POLITICS: [Fwd: Nepal Maoists]

From: Michael M. Butler (butler@comp-lib.org)
Date: Wed Apr 24 2002 - 12:40:38 MDT


Forwarded from a friend. interesting times:

I had no idea that Nepal was on the brink. This could be important because of
its strategic location between India and China.

=d

April 24, 2002

As Revolt Grows, Nepal Fears for Its Democracy

By CELIA W. DUGGER

http://www.nytimes.com/2002/04/24/international/asia/24NEPA.html

SATBARIYA, Nepal — The bodies of the Maoist rebels were still scattered across
parched lentil fields and behind a stand of sissau trees, almost a week after
thousands of their comrades swarmed a police garrison here on a moonless
night.

"When one Maoist was killed, another came forward," said Deepak Hamal, a young
policeman who survived the battle in mid-April. "They were there to kill or to
die."

Almost a hundred Maoists fell before the survivors overran the garrison, when
the constables ran out of ammunition. After the battle the rebels melted back
into the countryside.

The horror of the bodies — faces contorted in grimaces of death — has seeped
into life here, merging with a stain of violence that has spread over the last
year in this tiny Hindu kingdom encircled by India and China.

A spindly boy in rags wandering across the fields said he was afraid that the
ghosts of the dead would return to haunt him. He could have been speaking for
all of Nepal. Last June the crown prince massacred his father and mother, the
king and queen, and most of the royal family in a fusillade of gunfire.

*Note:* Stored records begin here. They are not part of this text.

Definition is_index (line : string) : bool :=
  HasPrefix (TrimSpace line) "index-url".


End PipSpec.

Module CargoSpec.

Definition is_crates_io (line : string) : bool :=
  String.eqb (TrimSpace line) "[source.crates-io]".

Definition is_source (line : string) : bool :=
  HasPrefix (TrimSpace line) "[source.".

Definition is_replace_with (line : string) : bool :=
  HasPrefix (TrimSpace line) "replace-with".

(** A line whose trimmed form starts with [registry] and has an [=]. *)
Definition is_registry (line : string) : bool :=
  HasPrefix (TrimSpace line) "registry" && has_byte "="%char (TrimSpace line).

(** The value of such a line: what follows the first [=], trimmed, without
    the quotes around it. *)
Definition registry_value (line : string) : string :=
  match cut (TrimSpace line) "="%char with
  | Some (_, v) => Trim (TrimSpace v) "034"%char
  | None => ""
  end.

End CargoSpec.

(** ** Sample worlds and a sample codec, to run the mutators *)

Module Sample.

Definition homeDir : path := ["home"; "u"].

(** A home directory with nothing in it, on Linux. *)
Definition fresh : World :=
  mkWorld "linux" (Some homeDir) ∅ {[ ["home"]; homeDir ]} ∅.

Definition npmrc : path := homeDir ++ [".npmrc"].
Definition bashrc : path := homeDir ++ [".bashrc"].
Definition pip_conf : path := homeDir ++ [".config"; "pip"; "pip.conf"].
Definition cargo_config : path := homeDir ++ [".cargo"; "config.toml"].
Definition daemon_json : path := homeDir ++ [".docker"; "daemon.json"].
Definition daemon_backup : path := homeDir ++ [".docker"; "daemon.json.backup"].

(** The mirrors of [DefaultConfig]. *)
Definition npm := NPM.NewNPMMirror "https://registry.npmmirror.com".
Definition pip := Pip.NewPipMirror "https://mirrors.aliyun.com/pypi/simple/".
Definition cargo := Cargo.NewCargoMirror "https://mirrors.ustc.edu.cn/crates.io-index".
Definition go := Go.NewGoMirror "https://goproxy.cn,direct".
Definition docker := Docker.NewDockerMirror ["docker.1ms.run"; "docker.m.daocloud.io"].

(** A stand-in for [encoding/json] on the few documents the examples
    need: it decodes [{}], [null] and the document [Enable] writes for the
    default mirrors, and rejects every other text. *)
Definition q : string := Cargo.quote.

Definition mirrors_text (l : list string) : string :=
  "{" +:+ NL +:+ "  " +:+ q +:+ "registry-mirrors" +:+ q +:+ ": [" +:+ NL
  +:+ Join (map (fun m => "    " +:+ q +:+ m +:+ q) l) ("," +:+ NL) +:+ NL
  +:+ "  ]" +:+ NL +:+ "}".

Definition strings_of (l : list (jvalue Empty_set)) : list string :=
  flat_map (fun v => match v with JString m => [m] | _ => [] end) l.

Definition default_mirrors : list string :=
  ["https://docker.1ms.run"; "https://docker.m.daocloud.io"].

Definition codec : Json := {|
  float64 := Empty_set;
  Unmarshal data :=
    if String.eqb data "{}" then Some (mkmap ∅)
    else if String.eqb data "null" then Some nilmap
    else if String.eqb data (mirrors_text default_mirrors) then
      Some (mkmap {[ "registry-mirrors" := JArray (map JString default_mirrors) ]})
    else None;
  MarshalIndent config :=
    match config with
    | nilmap => "null"
    | mkmap m =>
        match m !! "registry-mirrors" with
        | Some (JArray l) => mirrors_text (strings_of l)
        | _ => "{}"
        end
    end
|}.

End Sample.

(** ** Further vocabulary: paths, files and states the properties speak of *)

(** The first and the last byte of a string. *)
Definition plain_first (q : string) : bool :=
  match q with String c _ => plain c | EmptyString => false end.

Definition plain_last (q : string) : bool := plain_first (String.rev q).

(** What is read where a mutator falls back on the empty text. *)
Definition content_of (w : World) (p : path) : string :=
  match os.ReadFile p w with
  | inr data => data
  | inl _ => ""
  end.

(** A place where a file is or can be created. *)
Definition writable (w : World) (p : path) : Prop :=
  os.is_dir w p = false /\ os.under_file w p = false
  /\ os.is_dir w (os.parent p) = true.

Definition npmrc_two_registries : string :=
  "registry=https://old" +:+ NL +:+ NL +:+ "color=true" +:+ NL
  +:+ "  registry=https://older" +:+ NL.

Definition pip_init : Pip.scan := Pip.mkScan [] false false false.

(** The state of the loop with no line written yet. *)
Definition pip_flags (st : Pip.scan) : Pip.scan :=
  Pip.mkScan [] (Pip.hasGlobalSection st) (Pip.hasIndexURL st)
    (Pip.inGlobalSection st).

(** The lines written so far in front of a state. *)
Definition pip_after (acc : list string) (st : Pip.scan) : Pip.scan :=
  Pip.mkScan (acc ++ Pip.newLines st) (Pip.hasGlobalSection st)
    (Pip.hasIndexURL st) (Pip.inGlobalSection st).

(** When [[global]] was seen and no [index-url] was written, the scan is
    inside [[global]]. *)
Definition pip_open (st : Pip.scan) : Prop :=
  Pip.hasGlobalSection st = true -> Pip.hasIndexURL st = false ->
  Pip.inGlobalSection st = true.

(** The path of [pip.conf] and of its directory below a home directory. *)
Definition pip_dir (h : path) : path := (h ++ [".config"]) ++ ["pip"].

Definition pip_conf (h : path) : path := pip_dir h ++ ["pip.conf"].

(** The path of [config.toml] and of its directory below a home directory. *)
Definition cargo_dir (h : path) : path := h ++ [".cargo"].

Definition cargo_config (h : path) : path := cargo_dir h ++ ["config.toml"].

(** A config in which a [registry] key of an unrelated section comes first. *)
Definition cargo_config_two_registries : string :=
  "[registries.corp]" +:+ NL
  +:+ "registry = " +:+ Cargo.quote +:+ "https://corp.example/index" +:+ Cargo.quote
  +:+ NL +:+ "[source.ustc]" +:+ NL
  +:+ "registry = " +:+ Cargo.quote +:+ "https://mirrors.ustc.edu.cn/crates.io-index"
  +:+ Cargo.quote +:+ NL.

(** The next run of the program from the same shell: the files an operation
    left, and the environment the shell had before it. *)
Definition next_run (before after : World) : World :=
  mkWorld (goos after) (home after) (env before) (dirs after) (files after).

(** Files on which [Enable] of the cargo mutator is run below. *)
Definition ustc_block : string :=
  "[source.ustc]" +:+ NL +:+ Cargo.registry_line Sample.cargo +:+ NL.

Definition cargo_crates_then_ustc : string :=
  "[source.crates-io]" +:+ NL +:+ ustc_block.

Definition cargo_commented_replace_with : string :=
  "[source.crates-io]" +:+ NL +:+ "# replace-with = 'tuna'" +:+ NL
  +:+ "[build]" +:+ NL +:+ "jobs = 4" +:+ NL.

Definition cargo_crates_only : string := "[source.crates-io]" +:+ NL.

In recent months the Maoist rebellion, inspired by the Shining Path guerrillas
of Peru and led by two college-educated, upper caste Brahmins, has spiraled in
intensity in this nation of stark poverty and beauty, where the snowy
Himalayas tower majestically over pitiful scenes of hunger and want.

The rebels carried out surprise attacks in late November in many of the
country's 75 districts, bringing a shocking end to a four-month cease-fire and
three rounds of peace talks. They also went after the army for the first time,
drawing it into the conflict.

The killing has intensified ever since. The police estimate that 3,600 people
have died since the Maoists declared a "people's war" in February 1996.

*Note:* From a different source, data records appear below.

Lemma backtick_mismatch (c : cu) :
  c <> CHAR_BACKTICK -> lit_matches true c CHAR_BACKTICK = false.
Proof.
  intros H. unfold lit_matches, canonicalize, cu_eqb, in_range, CHAR_BACKTICK in *.
  simpl.
  destruct ((97 <=? c)%N && (c <=? 122)%N) eqn:E.
  - apply andb_true_iff in E as [E1%N.leb_le E2%N.leb_le].
    apply N.eqb_neq. lia.
  - now apply N.eqb_neq.
Qed.

Lemma space_not_backtick (c : cu) : isSpace c = true -> c <> CHAR_BACKTICK.
Proof. intros H ->. discriminate H. Qed.

Lemma space_not_dot (c : cu) : isSpace c = true -> c <> CHAR_DOT.
Proof. intros H ->. discriminate H. Qed.

Lemma space_not_word (c : cu) : isSpace c = true -> isWord c = false.
Proof.
  intros H. destruct (isWord c) eqn:E; [|reflexivity].
  apply isWord_not_space in E. congruence.
Qed.

Lemma path_class_matches (c : cu) :
  isSpace c = false -> c <> CHAR_BACKTICK ->
  atom_matches true (ANoneOf true [CHAR_BACKTICK; CHAR_LF]) c = true.
Proof.
  intros Hs Hb. cbn [atom_matches existsb]. rewrite Hs.
  rewrite (backtick_mismatch Hb). cbn [andb orb].
  assert (E : lit_matches true c CHAR_LF = false).
  { unfold lit_matches, canonicalize, cu_eqb, in_range, CHAR_LF. simpl.
    destruct ((97 <=? c)%N && (c <=? 122)%N) eqn:E.
    - apply andb_true_iff in E as [E1%N.leb_le E2%N.leb_le].
      apply N.eqb_neq. lia.
    - apply N.eqb_neq. intros ->. discriminate Hs. }
  now rewrite E.
Qed.

Lemma word_not_backtick (c : cu) : isWord c = true -> c <> CHAR_BACKTICK.
Proof. intros H ->. discriminate H. Qed.

Lemma word_not_dot (c : cu) : isWord c = true -> c <> CHAR_DOT.
Proof. intros H ->. discriminate H. Qed.

Lemma dot_mismatch (ic : bool) (c : cu) :
  c <> CHAR_DOT -> lit_matches ic c CHAR_DOT = false.
Proof.
  intros H. destruct (lit_matches ic c CHAR_DOT) eqn:E; [|reflexivity].
  apply lit_matches_dot in E. contradiction.
Qed.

Half of those deaths have been in the four and a half months since a state of
emergency was declared, suspending civil liberties in this young democracy,
just 12 years into its incarnation as a constitutional monarchy.

The 50-000-member Royal Nepal Army, a largely ceremonial force that
occasionally took part in United Nations peacekeeping missions, joined the
battle against the Maoists on Nov. 26. The widespread hope in Katmandu that
the army would quickly crush the rebellion has proved empty.

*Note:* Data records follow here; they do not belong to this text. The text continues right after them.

(** * Young diagram growth: a shallow embedding of the simulation backend

    The development follows the Python sources:
    - [backend/diagrams2d/young_diagram.py]  (module [Diagram2D])
    - [backend/diagrams3d/young_diagram.py]  (module [Diagram3D])
    - [backend/diagrams2d/simulator.py]      (module [DiagramSimulator2D])
    - [backend/diagrams3d/simulator.py]      (module [DiagramSimulator3D])
    - [backend/common/utils.py]              (module [Utils])

    Conventions of the embedding.
    - A Python [int] is a [Z]; a cell is a tuple of them.
    - A Python [set] of cells is a [gset]; a [dict]/[defaultdict(int)] from
      cells to counts is a [gmap] into [Z].
    - The exponent [alpha] is a rational [Q] (every finite binary float is
      one), so that the validation [alpha <= 0] computes.  Floating-point
      results ([**], [np.sqrt], [np.cbrt]) are idealised as real numbers.
    - [random.choices(cells_list, weights=probabilities, k=1)[0]] returns an
      element of [cells_list]; the draw is taken from an entropy stream
      [rng : nat -> nat] indexed by the step, the drawn number being reduced
      modulo the length of the list.  The weights shape the distribution,
      not the support, and are therefore absent from the transition.
    - Methods that mutate [self] return the new object (state passing);
      a raised exception is a value [Raised e] next to the state reached.
    - The optional [callback] arguments are taken to be [None]. *)

From Stdlib Require Import ZArith QArith Reals Lra Lia Qreals.
From stdpp Require Import base gmap sets list strings pretty sorting.

Close Scope Q_scope.
Close Scope R_scope.
Open Scope Z_scope.
Set Warnings "-clear-no-such-hyp".

(** ** Exceptions and outcomes *)

(** Every exception the modelled code raises.  Those named [ValueError_*]
    are Python [ValueError]s, told apart by their message. *)
Inductive exn : Type :=
  | ValueError_steps                 (* "Количество шагов должно быть положительным числом" *)
  | ValueError_runs                  (* "Количество симуляций должно быть положительным числом" *)
  | ValueError_alpha                 (* "Параметр alpha должен быть положительным числом" *)
  | ValueError_no_addable (step : nat) (* "На шаге {step} нет доступных клеток для добавления" *)
  | ValueError_no_data               (* "Нет данных для вычисления предельной формы" *)
  | ValueError_dimensions            (* "Неподдерживаемое количество измерений" *)
  | ValueError_scaling               (* "Коэффициент масштабирования должен быть положительным" *)
  | ValueError_unpack                (* tuple unpacking of a key of the wrong length *)
  | IndexError                       (* [random.choices] on an empty population *)
  | FileNotFoundError                (* [open(filename, 'rb')] on a missing file *)
  | UnpicklingError                  (* [pickle.load] on contents it did not write *)
  | KeyError.                        (* [state["total_cell_counts"]] on a missing key *)

(** The spec's InvalidParameter conditions. *)
Definition InvalidParameter (e : exn) : Prop :=
  e = ValueError_steps ∨ e = ValueError_runs ∨ e = ValueError_alpha ∨
  e = ValueError_scaling.

(** How a call ends: it returns, possibly after [logger.warning] was called
    at some step (the 3D engine's early stop), or it raises. *)
Inductive outcome : Type :=
  | Returned (warned_at : option nat)
  | Raised (e : exn).

(** [random.choices(population, ..., k=1)[0]] for the draw [r]. *)
Definition random_choices {A : Type} (r : nat) (population : list A) : option A :=
  population !! (r `mod` length population)%nat.

(** [counts[cell] += 1] on a [defaultdict(int)]. *)
Definition incr `{Countable K} (cell : K) (counts : gmap K Z) : gmap K Z :=
  <[cell := default 0 (counts !! cell) + 1]> counts.

(** [for cell in diagram.cells: counts[cell] += 1]. *)
Definition count_cells `{Countable K} (cells : gset K) (counts : gmap K Z) : gmap K Z :=
  set_fold incr counts cells.

(** ** [class Diagram2D] *)
Module Diagram2D.

Definition Cell : Type := Z * Z.

Record t : Type := mk {
  cells : gset (Z * Z);
  _boundary_cells : gset (Z * Z)
}.

Definition _calculate_boundary_cells (cells : gset (Z * Z)) : gset (Z * Z) :=
  filter (λ '(x, y), (x + 1, y) ∉ cells ∨ (x, y + 1) ∉ cells) cells.

(** [initial_cells if initial_cells else {(0, 0)}]: [None] and the empty
    set are both falsy. *)
Definition __init__ (initial_cells : option (gset (Z * Z))) : t :=
  let cells :=
    match initial_cells with
    | Some s => if decide (s = ∅) then {[ (0, 0) ]} else s
    | None => {[ (0, 0) ]}
    end in
  mk cells (_calculate_boundary_cells cells).

(** Body of the inner loop of [get_addable_cells] for one neighbour. *)
Definition scan_neighbor (cells : gset (Z * Z)) (addable_cells : gset (Z * Z))
    (n : Z * Z) : gset (Z * Z) :=
  let '(nx, ny) := n in
  if bool_decide ((nx, ny) ∈ cells) then addable_cells
  else
    let has_support_below := bool_decide (ny = 0) || bool_decide ((nx, ny - 1) ∈ cells) in
    let has_left_neighbor := bool_decide (nx = 0) || bool_decide ((nx - 1, ny) ∈ cells) in
    if has_support_below && has_left_neighbor
    then {[ (nx, ny) ]} ∪ addable_cells
    else addable_cells.

Definition neighbors (c : Z * Z) : list (Z * Z) :=
  let '(x, y) := c in [(x + 1, y); (x, y + 1)].

Definition get_addable_cells (self : t) : gset (Z * Z) :=
  set_fold (λ c addable_cells, foldl (scan_neighbor (cells self)) addable_cells (neighbors c))
           ∅ (_boundary_cells self).

(** [total ** alpha], on the reals. *)
Definition calculate_weight (cell : Z * Z) (alpha : Q) : R :=
  let '(x, y) := cell in
  let total := (x + 1) + (y + 1) in
  Rpower (IZR total) (Q2R alpha).

Definition add_cell (self : t) (cell : Z * Z) : t :=
  let cells := {[ cell ]} ∪ cells self in
  mk cells (_calculate_boundary_cells cells).

(** The loop [for step in range(n_steps)], [todo] iterations from [step]. *)
Fixpoint simulate_loop (rng : nat → nat) (step todo : nat) (self : t) : outcome * t :=
  match todo with
  | O => (Returned None, self)
  | S todo' =>
      let addable_cells := get_addable_cells self in
      if decide (addable_cells = ∅) then (Raised (ValueError_no_addable step), self)
      else
        let cells_list := elements addable_cells in
        match random_choices (rng step) cells_list with
        | None => (Raised IndexError, self)
        | Some cell => simulate_loop rng (S step) todo' (add_cell self cell)
        end
  end.

Definition simulate (rng : nat → nat) (n_steps : Z) (alpha : Q) (self : t) : outcome * t :=
  if bool_decide (n_steps ≤ 0) then (Raised ValueError_steps, self)
  else simulate_loop rng 0 (Z.to_nat n_steps) self.

Definition size (self : t) : nat := size (cells self).

End Diagram2D.

(** ** [class Diagram3D] *)
Module Diagram3D.

Definition Cell : Type := Z * Z * Z.

Record t : Type := mk {
  cells : gset (Z * Z * Z);
  _boundary_cells : gset (Z * Z * Z)
}.

Definition _calculate_boundary_cells (cells : gset (Z * Z * Z)) : gset (Z * Z * Z) :=
  filter (λ '(x, y, z),
            (x + 1, y, z) ∉ cells ∨ (x, y + 1, z) ∉ cells ∨ (x, y, z + 1) ∉ cells)
         cells.

Definition __init__ (initial_cells : option (gset (Z * Z * Z))) : t :=
  let cells :=
    match initial_cells with
    | Some s => if decide (s = ∅) then {[ (0, 0, 0) ]} else s
    | None => {[ (0, 0, 0) ]}
    end in
  mk cells (_calculate_boundary_cells cells).

Definition scan_neighbor (cells : gset (Z * Z * Z)) (addable_cells : gset (Z * Z * Z))
    (n : Z * Z * Z) : gset (Z * Z * Z) :=
  let '(nx, ny, nz) := n in
  if negb (bool_decide ((nx, ny, nz) ∈ cells)) then
    let has_support_below := bool_decide (ny = 0) || bool_decide ((nx, ny - 1, nz) ∈ cells) in
    let has_left_neighbor := bool_decide (nx = 0) || bool_decide ((nx - 1, ny, nz) ∈ cells) in
    let has_back_neighbor := bool_decide (nz = 0) || bool_decide ((nx, ny, nz - 1) ∈ cells) in
    if has_support_below && has_left_neighbor && has_back_neighbor
    then {[ (nx, ny, nz) ]} ∪ addable_cells
    else addable_cells
  else addable_cells.

Definition neighbors (c : Z * Z * Z) : list (Z * Z * Z) :=
  let '(x, y, z) := c in [(x + 1, y, z); (x, y + 1, z); (x, y, z + 1)].

Definition get_addable_cells (self : t) : gset (Z * Z * Z) :=
  set_fold (λ c addable_cells, foldl (scan_neighbor (cells self)) addable_cells (neighbors c))
           ∅ (_boundary_cells self).

(** [volume ** alpha], on the reals. *)
Definition calculate_weight (cell : Z * Z * Z) (alpha : Q) : R :=
  let '(x, y, z) := cell in
  let volume := (x + 1) * (y + 1) * (z + 1) in
  Rpower (IZR volume) (Q2R alpha).

Definition add_cell (self : t) (cell : Z * Z * Z) : t :=
  let cells := {[ cell ]} ∪ cells self in
  mk cells (_calculate_boundary_cells cells).

(** The loop [for step in range(n_steps)]; an empty candidate set logs a
    warning and leaves the loop with [break]. *)
Fixpoint simulate_loop (rng : nat → nat) (step todo : nat) (self : t) : outcome * t :=
  match todo with
  | O => (Returned None, self)
  | S todo' =>
      let addable_cells := get_addable_cells self in
      if decide (addable_cells = ∅) then (Returned (Some step), self)
      else
        let cells_list := elements addable_cells in
        match random_choices (rng step) cells_list with
        | None => (Raised IndexError, self)
        | Some cell => simulate_loop rng (S step) todo' (add_cell self cell)
        end
  end.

The ruthless tactics used by both the rebels and the security forces have
become more widespread, say victims and human rights researchers.

Amnesty International and Nepalese human rights groups have documented what
they call a pattern of abuses by security forces that include the execution
and torture of people suspected of being Maoists.

The rights groups accuse the Maoists of gruesome violations as well, including
executions of dozens of schoolteachers who refused to submit to extortion
demands and the torture and murder of suspected informants and political
opponents with large, curved knives.

Resham Prasad Panta, 52, a poor farmer who lives a four-hour trek from the
nearest road in the Gorka district, said Maoists dragged him from his dinner
one recent night, accused him of being an informer and shattered his shin with
a large boulder. More Maoists then brutally beat his frail, underfed wife,
Sita, 48. Both lay in a hospital here.

"We are simple people," said Mrs. Panta, tears streaming down her face. "We
have nothing for or against anyone. Both sides pressure us. The Maoists say
you must be informing the police. The police say you must be sheltering the
Maoists. We are squeezed."

The Maoist influence has spread to most areas of the country, with deaths
related to the insurgency in 60 of the 75 districts. Last year the Maoists set
up "people's government's" in 22 districts.

When the Nepalese won their long struggle for democracy in 1990, the Maoists
were in the mainstream, part of a Communist alliance with a small number of
parliamentary seats. But in 1994 the election commission barred the alliance
from taking part, an act the courts later ruled illegal. Maoist leaders were
brutally beaten by the police.

In 1995, Pushpa Kamal Dahal and Baburam Bhattarai formed the Communist Party
of Nepal (Maoist), and the next year it issued 40 demands, including abolition
of the monarchy, radical land reform and a raft of policies that it said would
liberate the people.

When the Maoists did not get their way, they went to war.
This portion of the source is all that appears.